CPU side

Since Steel Nomad Light does not have a CPU test, the main role of the CPU in the test is to compose command lists for the GPU to execute. The task system allows heavy parallel execution. The rendering — including scene update, visibility evaluation and command list building—is done with multiple CPU threads using one thread per available logical CPU core. This shortens the CPU rendering time and reduces the chance of the CPU becoming a bottleneck.

Multi sub-pass rendering

When available, multi sub-pass rendering or an equivalent API technology is used for the G-buffer, decals, illumination and transparency rendering steps. This is used in Steel Nomad Light when using the Vulkan, Metal, and DirectX 12 graphics APIs and is supported by the GPU.

Geometry Rendering

Opaque objects are rendered using a deferred rendering method in the graphics pipeline using temporary G-buffer targets for PBR material parameters. The shading is done in linear HDR color space utilizing temporary G-buffer data and scene lights information. In addition to the final lighting result, some data from the G-buffer is saved for use in future shading passes.

Transparent objects are rendered in an order-independent way using two passes. The first pass uses temporary targets to store accumulated color contribution and transparency weighted based on linear depth and the total transparency. The second pass calculates the final color from the accumulated color and transparency. The result of the transparent objects pass is blended on top of the final surface illumination.

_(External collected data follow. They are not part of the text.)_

Lemma wellKeyed_sub (m m' : JsMap.t Marker) :
  Spec.wellKeyed m ->
  (exists p, m' = filter p m) ->
  Spec.wellKeyed m'.
Proof.
  intros [Hnd Hid] (p & ->). split.
  - unfold JsMap.keys in *. clear Hid.
    induction m as [|e m IH]; simpl; [constructor|].
    inversion Hnd as [|? ? Hnotin Hnd']; subst.
    destruct (p e); simpl; [|now apply IH].
    constructor; [|now apply IH].
    intros Hin. apply Hnotin. apply in_map_iff in Hin.
    destruct Hin as (x & Hx & Hin). apply filter_In in Hin.
    apply in_map_iff. exists x. tauto.
  - intros key v Hin. apply filter_In in Hin. now apply Hid.
Qed.

Lemma wellKeyed_store (m : JsMap.t Marker) (mk : Marker) (level : Z) :
  Spec.wellKeyed m -> JsMap.has (markerId mk) m = false ->
  Spec.wellKeyed (JsMap.set (markerId mk) (withLevel level mk) m).
Proof.
  intros [Hnd Hid] Hnew. rewrite has_false_set by exact Hnew. split.
  - unfold JsMap.keys in *. rewrite map_app. cbn [map fst].
    apply NoDup_app; [exact Hnd|repeat constructor; intros []|].
    intros k Hk [<-|[]]. now apply has_false_keys in Hnew.
  - intros key v Hin. apply in_app_or in Hin.
    destruct Hin as [Hin|[[= <- <-]|[]]]; [now apply Hid|reflexivity].
Qed.

Lemma wellKeyed_empty : Spec.wellKeyed [].
Proof. split; [constructor|intros k v []]. Qed.

Lemma pruned_map (ids : list string) (keys : list string) :
  forall (acc : JsMap.t Marker) (b : bool),
    fold_left (pruneStep ids) keys (acc, b)
    = (filter (fun e => negb (existsb (fun k => k =? fst e)%string keys)
                        || Spec.includes ids (fst e)) acc,
       b || existsb (fun k => negb (Spec.includes ids k)) keys).
Proof.
  induction keys as [|key keys IH]; intros acc b; cbn [fold_left existsb].
  - rewrite orb_false_r. f_equal. induction acc as [|e acc IHa]; [reflexivity|].
    simpl in IHa |- *. now rewrite <- IHa.
  - unfold pruneStep at 2. fold (Spec.includes ids key). cbn [fst].
    destruct (Spec.includes ids key) eqn:Hk; cbn [negb]; rewrite IH; f_equal.
    + (* the key stays *)
      apply filter_ext_in. intros e _.
      destruct (String.eqb_spec key (fst e)) as [<-|]; [|reflexivity].
      now rewrite Hk, !orb_true_r.
    + unfold JsMap.delete.
      induction acc as [|e acc IHa]; [reflexivity|]. cbn [filter].
      rewrite (String.eqb_sym key (fst e)).
      destruct (String.eqb_spec (fst e) key) as [Heq|_]; cbn [negb orb filter].
      * now rewrite Heq, Hk, IHa.
      * now rewrite IHa.
    + now rewrite orb_true_r.
Qed.

(** X8: [pruneInvalidSelections] keeps exactly the selected markers
    whose id is among the ids given, in their order; it returns [true]
    exactly when it removed one, and notifies once in that case only;
    the level becomes [null] when nothing is left and is unchanged
    otherwise. *)
Theorem pruneInvalidSelections_keeps_existing (ids : list string) (s : State) :
  selectedMarkers (snd (pruneInvalidSelections ids s))
  = filter (fun e => Spec.includes ids (fst e)) (selectedMarkers s)
  /\ fst (pruneInvalidSelections ids s)
     = existsb (fun k => negb (Spec.includes ids k)) (getSelectedIds s)
  /\ selectionHierarchyLevel (snd (pruneInvalidSelections ids s))
     = (if (getSelectionCount (snd (pruneInvalidSelections ids s)) =? 0)%Z
        then None else selectionHierarchyLevel s)
  /\ notifications (snd (pruneInvalidSelections ids s))
     = notifications s
       ++ (if fst (pruneInvalidSelections ids s)
           then [getSelection (snd (pruneInvalidSelections ids s))] else []).
Proof.
  unfold pruneInvalidSelections, getSelectedIds, getSelectionCount.
  rewrite pruned_map. cbn [fst snd orb].
  assert (E : filter (fun e => negb (existsb (fun k => k =? fst e)%string
                                             (JsMap.keys (selectedMarkers s)))
                               || Spec.includes ids (fst e)) (selectedMarkers s)
              = filter (fun e => Spec.includes ids (fst e)) (selectedMarkers s)).
  { apply filter_ext_in. intros e He.
    assert (H : existsb (fun k => k =? fst e)%string
                        (JsMap.keys (selectedMarkers s)) = true).
    { apply existsb_exists. exists (fst e). split; [|apply String.eqb_refl].
      unfold JsMap.keys. now apply in_map. }
    now rewrite H. }
  rewrite E.
  set (kept := filter (fun e => Spec.includes ids (fst e)) (selectedMarkers s)).
  cbn [setMarkers selectedMarkers].
  destruct (JsMap.size kept =? 0)%Z eqn:Z0;
    destruct (existsb _ (JsMap.keys (selectedMarkers s)));
    cbn [emitChange setLevel selectedMarkers selectionHierarchyLevel
         notifications]; rewrite ?Z0, ?app_nil_r; repeat split;
    change (selectedMarkers (setMarkers kept s)) with kept; now rewrite Z0.
Qed.

(** *** What a call can do to the map *)

Lemma size_append (m : JsMap.t Marker) (e : string * Marker) :
  JsMap.size (m ++ [e]) = (JsMap.size m + 1)%Z.
Proof. unfold JsMap.size. rewrite length_app. simpl. lia. Qed.

(** The map after [selectMarker]: the marker is toggled off, or is the
    only one, or is appended below the limit, or nothing changes. *)
Lemma selectMarker_map (m : Marker) (level : Z) (multi : bool) (s : State) :
  maxSelections (snd (selectMarker m level multi s)) = maxSelections s
  /\ (selectedMarkers (snd (selectMarker m level multi s))
      = JsMap.delete (markerId m) (selectedMarkers s)
      \/ selectedMarkers (snd (selectMarker m level multi s))
         = [(markerId m, withLevel level m)]
      \/ (selectedMarkers (snd (selectMarker m level multi s))
          = selectedMarkers s ++ [(markerId m, withLevel level m)]
          /\ JsMap.has (markerId m) (selectedMarkers s) = false
          /\ (JsMap.size (selectedMarkers s) < maxSelections s)%Z)
      \/ selectedMarkers (snd (selectMarker m level multi s)) = selectedMarkers s).
Proof.
  unfold selectMarker.
  destruct (JsMap.has (markerId m) (selectedMarkers s)) eqn:Hhas.
  - unfold deselectMarker. rewrite Hhas. cbn [negb snd].
    cbn [emitChange setMarkers selectedMarkers maxSelections].
    destruct (JsMap.size _ =? 0)%Z; split; try reflexivity; now left.
  - unfold isSelectionCompatible. rewrite Hhas.
    destruct (JsMap.size (selectedMarkers s) =? 0)%Z eqn:Hsize.
    + cbn [compatible negb why]. apply size_zero in Hsize.
      rewrite Hsize. cbn [JsMap.size List.length Z.of_nat Z.gtb Z.compare].
      rewrite andb_false_r. cbn [snd]. split; [reflexivity|].
      right; left. unfold store. cbn. now rewrite Hsize.
    + destruct (levelDiffers (selectionHierarchyLevel s) level).
      * cbn [compatible negb why snd]. split; [reflexivity|]. right; now left.
      * destruct (JsMap.size (selectedMarkers s) >=? maxSelections s)%Z eqn:Hmax.
        -- cbn [compatible negb why snd]. split; [reflexivity|].
           right; right; now right.
        -- cbn [compatible negb why].
           destruct (negb multi && (JsMap.size (selectedMarkers s) >? 0)%Z);
             cbn [snd]; (split; [reflexivity|]).
           ++ right; now left.
           ++ right; right; left. unfold store.
              cbn [emitChange setMarkers setLevel selectedMarkers].
              rewrite has_false_set by exact Hhas.
              split; [reflexivity|]. split; [reflexivity|].
              rewrite Z.geb_leb in Hmax. now apply Z.leb_gt in Hmax.
Qed.

Lemma deselectMarker_map (key : string) (s : State) :
  maxSelections (snd (deselectMarker key s)) = maxSelections s
  /\ selectedMarkers (snd (deselectMarker key s))
     = JsMap.delete key (selectedMarkers s).
Proof.
  unfold deselectMarker.
  destruct (JsMap.has key (selectedMarkers s)) eqn:Hhas; cbn [negb snd].
  - cbn [emitChange setMarkers selectedMarkers maxSelections].
    destruct (JsMap.size _ =? 0)%Z; split; reflexivity.
  - split; [reflexivity|]. symmetry. unfold JsMap.delete.
    apply has_false_keys in Hhas.
    induction (selectedMarkers s) as [|e m IH]; [reflexivity|].
    cbn [filter]. destruct (String.eqb_spec (fst e) key) as [E|_].
    + exfalso. apply Hhas. left. exact E.
    + cbn [negb]. f_equal. apply IH. intros H. apply Hhas. now right.
Qed.
Definition personalizedRecommendations (be : Backend) (externalUserId : string)
    (profile : UserProfile) (limit : Z) (context : option InteractionContext)
  : Result (list Track) :=
  _ ← computeAndUpdateProfileEmbedding be externalUserId;
  excludeTrackIds ← getRecentlySkippedTrackIds be externalUserId 24 20;
  updatedProfile ← findUpdatedProfile be externalUserId;
  match profileEmbedding updatedProfile with
  | Some embedding =>
      tracks ← annByEmbedding be embedding excludeTrackIds (limit * 3)%Z;
      let tracks :=
        match context with
        | Some c => rankByContext tracks c
        | None => tracks
        end in
      mret tracks
  | None =>
      genreBasedRecommendations be (preferredGenres updatedProfile) excludeTrackIds limit
  end.

Definition generate (be : Backend) (externalUserId : string) (limit : Z)
    (context : option InteractionContext) : Result RecommendationResponse :=
  profile ← findOrCreateProfile be externalUserId;
  stats ← getUserInteractionStats be externalUserId;
  tracks ←
    (if isColdStart stats profile
     then coldStartRecommendations be (preferredGenres profile) limit context
     else personalizedRecommendations be externalUserId profile limit context);
  let tracks := applyDiversityRules tracks in
  mret {| tracks := JS.slice0 tracks limit; context := context; generatedAt := now be |}.

Definition getRecommendations (be : Backend) (cache : gmap string RecommendationResponse)
    (externalUserId : string) (request : RecommendationRequest)
  : Result RecommendationResponse * gmap string RecommendationResponse :=
  let limit := limitOf request in
  let context := req_context request in
  let key := cacheKey externalUserId context in
  match cache !! key with
  | Some cached => (Ok cached, cache)
  | None =>
      match generate be externalUserId limit context with
      | Ok response => (Ok response, <[key := response]> cache)
      | Throw e => (Throw e, cache)
      end
  end.
(** * Event-Tickets: the order / payment / ticket lifecycle

    A shallow embedding of the services of the ticket-sales backend
    ([OrdersService], [PaymentService], [TicketsService]) and the
    properties of their order state machine, quota ledger, webhook
    handling and ticket fabrication.

    Modelling conventions.
    - The relational store is a record of tables.  Tables addressed by
      primary key are finite maps; the ticket table keeps insertion order
      because [find] returns rows and callers rely on the rows returned.
    - An [async] method is a state transformer that may throw:
      [M A := Store -> Result A * Store].  The store component of the
      result is the store at the moment of the [return] or of the [throw];
      [try]/[catch] is [catch].
    - Everything a method reads from outside the store (the clock, the
      identifiers the store and [uuidv4] generate, random suffixes, the
      answer of the payment gateway, whether writing a QR or PDF file
      works) is an input, collected in [Env].  So is what the runtime
      computes where integers would not follow it: the instant an hour
      later on the local wall clock, which depends on the time zone, and
      the product of two numbers, which is a product of doubles.
    - The store itself is reliable: [save], [find], [delete] do not throw,
      except that inserting a row under a primary key already in use is
      refused.
    - Logging is not modelled. *)

From Stdlib Require Import ZArith Lia.
From stdpp Require Import base strings gmap list pretty.

#[local] Open Scope Z_scope.

(** ** JavaScript strings and numbers *)

(** A JavaScript string is a sequence of UTF-16 code units.  Identifiers,
    messages and e-mail addresses stay within ASCII and are kept as
    [string]; the seat label is built with [String.fromCharCode], whose
    result may leave ASCII, so it is kept as code units. *)
Module Js.

Definition str := list N.

(** An ASCII literal as code units. *)
Definition lit (s : string) : str := Ascii.N_of_ascii <$> String.list_ascii_of_string s.

(** [String.fromCharCode(c)]: one code unit, [c] taken modulo 2^16. *)
Definition fromCharCode (c : Z) : str := [Z.to_N (c mod 65536)].

(** [Math.floor(a / b)] for integers [a] and a positive integer [b]. *)
Definition floor_div (a b : Z) : Z := a / b.

(** [a % b]: the remainder has the sign of the dividend. *)
Definition rem (a b : Z) : Z := Z.rem a b.

(** [`${n}`] for an integer [n]. *)
Definition ofNumber (n : Z) : str := lit (pretty n).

Decals are rendered right after G-buffer rendering. Decals modify the G-buffer and add further details to geometry surfaces.

Surface Illumination

Specular reflections and diffuse global illumination use data sampled from multiple probes distributed around the benchmark scene.


Particles are simulated on the GPU using compute shaders. The particles are rendered at the same time with transparent geometries using the same order-independent technique. The particles are illuminated by directional light.

Grass rendering

Blades of grass are distributed with their level of detail, size and density set based on distance from camera. This is done in computer shaders, then rendered to the G-buffer.

Asynchronous compute

Steel Nomad Light does not use asynchronous compute. For details on Steel Nomad's implementation, please refer to the Steel Nomad user guide.

Volumetric clouds

The sky is drawn in a compute shader using ray-march volumetric cloud rendering. The sky is dynamic, with clouds moving throughout the timeline.

Screen-space shadows

Screen-space shadows are used to calculate contact shadows.

Screen-space reflections

Screen-space reflections are used to calculate reflections of pixels rendered on screen. A cube map fallback is used for reflections of surfaces outside of screen-space.


Heat Distortion

The heat distortion effect is generated with the use of particles. For particles that generate the effect, a distortion field is rendered to a texture using a 3D noise texture as input. This field is then used to distort the input image in the post-processing phase.


Bloom is based on a compute shader FFT that evaluates several effects with one filter kernel. The effects are blur, streaks, anamorphic flare and lenticular halo. Bloom is computed in reduced resolution to make it faster.

Volume illumination

Steel Nomad Light does not feature volume illumination. For details on Steel Nomad's Volume Illumination implementation, please refer to the Steel Nomad user guide.

Depth of Field

Depth of Field uses a Scatter-as-Gather approach. Background and foreground are calculated in separate passes and combined in a final pass.

Steel Nomad uses XeGTAO for ambient occlusion. In Steel Nomad, the ultra quality setting is used and XeGTAO is rendered in compute shaders. Steel Nomad Light uses the high quality setting and renders XeGTAO in pixel shaders.

You can read more about this technique at its GitHub page.


Motion vectors are computed in a fragment shader during G-buffer rendering. Two history textures are used to store data from previous frames, depth and illumination, and an exponential moving average with variance clipping is used to blend the data of the current frame. Depth texture is linearized in a separate pass for the blending to work correctly. Motion vectors from the current frame are used as an offset for sampling the history textures in the resolve pass.